The responsibility is on the parents to regulate children's access to media and instilling a sense of self esteem and confidence in the child. Good family and social bonds could probably help too.
This Adult Like Behaviour is a Mutation Through Waves Of Electronic and Print media I Saw A Post On Yahoo News That they just introduced a BABY BIKINI And that really made some ppl say against this sexy stuff .... I Really dont understand this concept of human trading we say we live in free modern society but where women is SOLD on every Purchace we make Ranging from ur ATM Machine advertisement till u buy an airway ticket... why We HUMANS Always Rely on This Natural Process Called "SEX" For Every Thing What We See Today From Machanical Products to ANY Thing.... Why Women Is Made A Symbol Of Satisfaction For Ur Wild INHUMAN Hormones ... I Advise aLL Parents For See this Post To Please Take Care o ur children never take then to laungire section in malls or inapropriate parties to maintain the innocense of the children
Being religious and high media usage is the answer then ..

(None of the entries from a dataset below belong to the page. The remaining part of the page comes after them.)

(* ===== verification/Consensus.v ===== *)
(** Consensus orchestration (raft-engine/src/consensus): what the tick loop,
    the campaigns and the replication rounds do to the logical node.  The
    asynchronous tasks take the write lock, run one of the operations below
    and release it; between two of them any other task may run, so each
    locked block is an operation of its own. *)
From S2P Require Import Prelude Machine Types Wire Storage Timing Node Engine.

(** ** types.rs *)

(** [tonic::Status]. *)
Inductive Code : Type :=
| C_Cancelled | C_Unknown | C_InvalidArgument | C_DeadlineExceeded | C_NotFound
| C_PermissionDenied | C_ResourceExhausted | C_FailedPrecondition | C_Aborted
| C_Internal | C_Unavailable | C_DataLoss | C_Unauthenticated.
#[global] Instance Code_eq_dec : EqDecision Code.
Proof. solve_decision. Defined.
Record Status : Type := mkStatus { status_code : Code; status_message : string }.
#[global] Instance Status_eq_dec : EqDecision Status.
Proof. solve_decision. Defined.
Abbreviation RpcResult := (result Status) (only parsing).

Record ElectionCampaignParams : Type := mkCampaignParams {
  ec_term : Term;
  ec_node_id : NodeId;
  ec_last_log_index : LogIndex;
  ec_last_log_term : Term;
}.

Record ReplicationRoundParams : Type := mkRoundParams {
  rp_term : Term;
  rp_node_id : NodeId;
  rp_last_committed : LogIndex;
}.

Inductive VoteAction : Type := QuorumReached | Demoted | Continue.
Inductive ReplicationAction : Type := RA_Demoted | RA_Continue.

Inductive ReplicationOutcome : Type :=
| RO_AppendEntries (sent_prev_index : LogIndex) (sent_entries_len : N)
    (response : AppendEntriesResponse)
| RO_InstallSnapshot (last_included_index : LogIndex) (response : InstallSnapshotResponse).

Inductive ReplicationStrategy : Type :=
| RS_AppendEntries (req : AppendEntriesRequest)
| RS_InstallSnapshot (last_included_index : LogIndex) (last_included_term : Term).

(** [(total_nodes / 2) + 1] with [total_nodes = peers + 1]. *)
Definition quorum_of (peers : nat) : N := N.of_nat ((peers + 1) / 2 + 1).

(** [values] sorted, [values\[(len - 1) / 2\]]. *)
Definition median (l : list N) : N :=
  default 0 (merge_sort N.le l !! ((length l - 1) / 2)%nat).

Section consensus.
Context {S G : Type} `{LogStorage S} `{RngExt G}.
Abbreviation eng := (st (LogicalNode S G) halt) (only parsing).

(** ** rpc.rs *)

(** The peer's [next_index], by default 1. *)
Definition next_index_of (l : Leader) (peer_id : NodeId) : LogIndex :=
  default 1 (ld_next_index l !! peer_id).

Definition build_append_entries_request (peer_id : NodeId) (term : Term)
    (node_id : NodeId) (last_committed : LogIndex) :
    eng (result NodeError AppendEntriesRequest) :=
  n ← st_get;
  let next_idx :=
    match ln_state n with
    | RS_Leader m => next_index_of (rn_state m) peer_id
    | _ => 1
    end in
  last_log_idx ← eng_last_log_index;
  match index_sub next_idx 1 with
  | Err e => mret (Err (Arithmetic e))
  | Ok prev_log_index =>
      prev_log_term ← eng_get_term_at prev_log_index;
      entries ← eng_read_entries next_idx last_log_idx;
      mret (Ok (AppendEntriesRequest_new term node_id prev_log_index prev_log_term
                  entries last_committed))
  end.

Definition determine_replication_strategy (peer_id : NodeId) (params : ReplicationRoundParams) :
    eng (result NodeError (option ReplicationStrategy)) :=
  n ← st_get;
  match ln_state n with
  | RS_Leader m =>
      let next_idx := next_index_of (rn_state m) peer_id in
      last_included ← eng_last_included_index;
      if next_idx <=? last_included then
        last_term ← eng_last_included_term;
        mret (Ok (Some (RS_InstallSnapshot last_included last_term)))
      else
        r ← build_append_entries_request peer_id (rp_term params) (rp_node_id params)
              (rp_last_committed params);
        mret (match r with
              | Ok req => Ok (Some (RS_AppendEntries req))
              | Err e => Err e
              end)
  | _ => mret (Ok None)
  end.

Definition update_leader_last_committed : eng unit :=
  last_idx ← eng_last_log_index;
  current ← eng_current_term;
  n ← st_get;
  match ln_state n with
  | RS_Leader m =>
      let match_indices := (map_to_list (ld_match_index (rn_state m))).*2 ++ [last_idx] in
      let median_idx := median match_indices in
      commit_idx ← eng_last_committed;
      if commit_idx <? median_idx then
        t ← eng_get_term_at median_idx;
        if t =? current then eng_advance_last_committed median_idx else mret tt
      else mret tt
  | _ => mret tt
  end.

(** ** election.rs *)

Definition process_vote_response (term : Term) (peer_ids : list NodeId) (peer_id : NodeId)
    (res : RpcResult RequestVoteResponse) : eng VoteAction :=
  match res with
  | Err _ => mret Continue
  | Ok resp =>
      let resp_term := rvr_term resp in
      if term <? resp_term then
        _ ← into_follower resp_term None;
        mret Demoted
      else if rvr_vote_granted resp then
        let quorum := quorum_of (length peer_ids) in
        current ← eng_current_term;
        n ← st_get;
        match ln_state n with
        | RS_Candidate m =>
            if current =? term then
              let c := add_vote peer_id (rn_state m) in
              _ ← st_put (set_state (RS_Candidate (set_node_state c m)) n);
              if quorum <=? vote_count c then
                _ ← eng_last_log_index;
                _ ← into_leader peer_ids;
                mret QuorumReached
              else mret Continue
            else mret Continue
        | _ => mret Continue
        end
      else mret Continue
  end.

(** The read of the tally after [Continue] in [initiate_election]. *)
Definition read_tally (votes_granted : N) (n : LogicalNode S G) : N :=
  match ln_state n with
  | RS_Candidate m => vote_count (rn_state m)
  | _ => votes_granted
  end.

(** The promotion after the loop of [initiate_election]: the tally was read
    before, the write lock is taken anew. *)
Definition promote_after_loop (votes_granted : N) (peer_ids : list NodeId) : eng unit :=
  if quorum_of (length peer_ids) <=? votes_granted then into_leader peer_ids else mret tt.

(** The locked block of [initiate_pre_vote] when a peer reports its term;
    the result says whether the campaign is over. *)
Definition pre_vote_term_check (campaign_term peer_term : Term) : eng bool :=
  if campaign_term <? peer_term then
    current ← eng_current_term;
    if current <? peer_term then
      _ ← into_follower peer_term None;
      mret true
    else mret false
  else mret false.

Definition process_pre_vote_response (res : RpcResult PreVoteResponse) : bool :=
  match res with Ok resp => pvr_vote_granted resp | Err _ => false end.

(** The locked block of [initiate_pre_vote] on a quorum of pre-votes. *)
Definition pre_vote_won : eng ElectionCampaignParams :=
  _ ← eng_current_term;
  _ ← into_candidate;
  new_term ← eng_current_term;
  id ← eng_node_id;
  last ← eng_last_log_index;
  last_term ← eng_last_log_term;
  mret (mkCampaignParams new_term id last last_term).

(** ** replication.rs *)

Definition protocol_err {A} (msg : string) (r : result ArithmeticError A) :
    result NodeError A := map_err (λ _, Protocol msg) r.

(** The index bookkeeping for one outcome: the new leader data and whether
    a match index has moved. *)
Definition record_outcome (peer_id : NodeId) (outcome : ReplicationOutcome) (l : Leader) :
    result NodeError (Leader * bool) :=
  match outcome with
  | RO_AppendEntries sent_prev_index sent_entries_len response =>
      if aer_success response then
        new_match ← protocol_err "Arithmetic overflow calculating match_index"
                      (index_add sent_prev_index sent_entries_len);
        new_next ← protocol_err "Arithmetic overflow calculating next_index"
                     (index_add new_match 1);
        let current_match := default 0 (ld_match_index l !! peer_id) in
        if current_match <? new_match then
          mret (set_match_index (<[peer_id := new_match]> (ld_match_index l))
                  (set_next_index (<[peer_id := new_next]> (ld_next_index l)) l), true)
        else mret (l, false)
      else
        let current_next := next_index_of l peer_id in
        let last_log_index := aer_last_log_index response in
        new_next ←
          (if 0 <? last_log_index then
             next ← protocol_err "Arithmetic overflow calculating next_index backoff"
                      (index_add last_log_index 1);
             mret (N.min current_next next)
           else
             prev ← protocol_err "Arithmetic underflow calculating next_index backoff"
                      (index_sub current_next 1);
             mret (N.max prev 1));
        mret (set_next_index (<[peer_id := new_next]> (ld_next_index l)) l, false)
  | RO_InstallSnapshot last_included_index _ =>
      new_next ← protocol_err "Arithmetic overflow calculating next_index after snapshot"
                   (index_add last_included_index 1);
      mret (set_match_index (<[peer_id := last_included_index]> (ld_match_index l))
              (set_next_index (<[peer_id := new_next]> (ld_next_index l)) l), true)
  end.

Definition outcome_term (outcome : ReplicationOutcome) : Term :=
  match outcome with
  | RO_AppendEntries _ _ response => aer_term response
  | RO_InstallSnapshot _ response => isr_term response
  end.

Definition process_replication_response (term : Term) (peer_id : NodeId)
    (res : RpcResult (option ReplicationOutcome)) : eng (result NodeError ReplicationAction) :=
  match res with
  | Err _ | Ok None => mret (Ok RA_Continue)
  | Ok (Some outcome) =>
      let resp_term := outcome_term outcome in
      if term <? resp_term then
        _ ← into_follower resp_term None;
        mret (Ok RA_Demoted)
      else
        current ← eng_current_term;
        n ← st_get;
        match ln_state n with
        | RS_Leader m =>
            if current =? term then
              let quorum := quorum_of (size (ld_next_index (rn_state m))) in
              let l := acknowledge_heartbeat peer_id quorum (rn_state m) in
              _ ← st_put (set_state (RS_Leader (set_node_state l m)) n);
              match record_outcome peer_id outcome l with
              | Err e => mret (Err e)
              | Ok (l', last_committed_updated) =>
                  _ ← st_put (set_state (RS_Leader (set_node_state l' m)) n);
                  _ ← (if last_committed_updated : bool then update_leader_last_committed
                       else mret tt);
                  mret (Ok RA_Continue)
              end
            else mret (Ok RA_Continue)
        | _ => mret (Ok RA_Continue)
        end
  end.

(** The spawned round: an error of a response is fatal. *)
Definition replication_response_step (term : Term) (peer_id : NodeId)
    (res : RpcResult (option ReplicationOutcome)) : eng ReplicationAction :=
  r ← process_replication_response term peer_id res; or_fatal r.

(** ** lifecycle.rs *)

Definition should_compact_log (snapshot_threshold : N) (is_frozen : bool) : eng bool :=
  if is_frozen then mret false
  else
    applied ← eng_last_applied;
    last_snap ← eng_last_included_index;
    let log_length := default 0 (ok (index_sub applied last_snap)) in
    mret (snapshot_threshold <? log_length).

(** What the locked block of one tick hands to the tasks it spawns. *)
Record TickDispatch : Type := mkDispatch {
  td_action : TickAction;
  td_compaction : option (LogIndex * Term);
  td_campaign : option ElectionCampaignParams;
  td_pre_vote : option ElectionCampaignParams;
  td_replication : option ReplicationRoundParams;
}.

Definition campaign_params (term : Term) : eng ElectionCampaignParams :=
  id ← eng_node_id;
  last ← eng_last_log_index;
  last_term ← eng_last_log_term;
  mret (mkCampaignParams term id last last_term).

(** The match on the action: transitions, and the parameters of the tasks. *)
Definition tick_dispatch (action : TickAction) (term : Term) (compaction : option (LogIndex * Term)) :
    eng TickDispatch :=
  match action with
  | StartElection =>
      _ ← into_candidate;
      new_term ← eng_current_term;
      params ← campaign_params new_term;
      mret (mkDispatch action compaction (Some params) None None)
  | StartPreVote =>
      _ ← into_pre_candidate;
      params ← campaign_params term;
      mret (mkDispatch action compaction None (Some params) None)
  | SendHeartbeat =>
      id ← eng_node_id;
      committed ← eng_last_committed;
      mret (mkDispatch action compaction None None (Some (mkRoundParams term id committed)))
  | _ => mret (mkDispatch action compaction None None None)
  end.

(** The node's part of the locked block of [spawn_tick_loop]; [is_frozen] is
    the shell's counter. *)
Definition tick_step (snapshot_threshold : N) (is_frozen : bool) : eng TickDispatch :=
  action ← tick;
  term ← eng_current_term;
  compact ← should_compact_log snapshot_threshold is_frozen;
  compaction ← (if compact : bool then
                  index ← eng_last_applied;
                  t ← eng_get_term_at index;
                  mret (Some (index, t))
                else mret None);
  tick_dispatch action term compaction.

(** The dispatch of [TickAction::StepDown]: a lock of its own. *)
Definition step_down : eng unit :=
  current ← eng_current_term;
  into_follower current None.
End consensus.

'Her body is for more than just sex',how would we explain this to a 6yr old who doesn't know the meaning of the word.
I think it is the influence of TV mostly. Also even from a tender age there is a competition among girls from school.
They want to look good and want to be popular.
When my daughter does something like tht,by the way she is just 5 I am astonished at how she knows these things though we have never done things like these at home.
My idea we should always choose something pretty and eye catching but modest and praise her how beautiful she looks when she wears it,so that she knows pretty alwaz does not need to be sexy.We should never be harsh but gently try and explain these things without being obvious that we hate seeing them in these outfits, coz kids vl do things exactly opposite when they know their parents are against it.
And finally just try to be patient, parenting is the world's toughest job.
Because today kids worship LADY GAGA :-P
Your question is suggestive. It should be: Do kids want to be sexy? It is not known IF kids want to be sexy. The questions 'why' assumes that they are. Talk to yourself.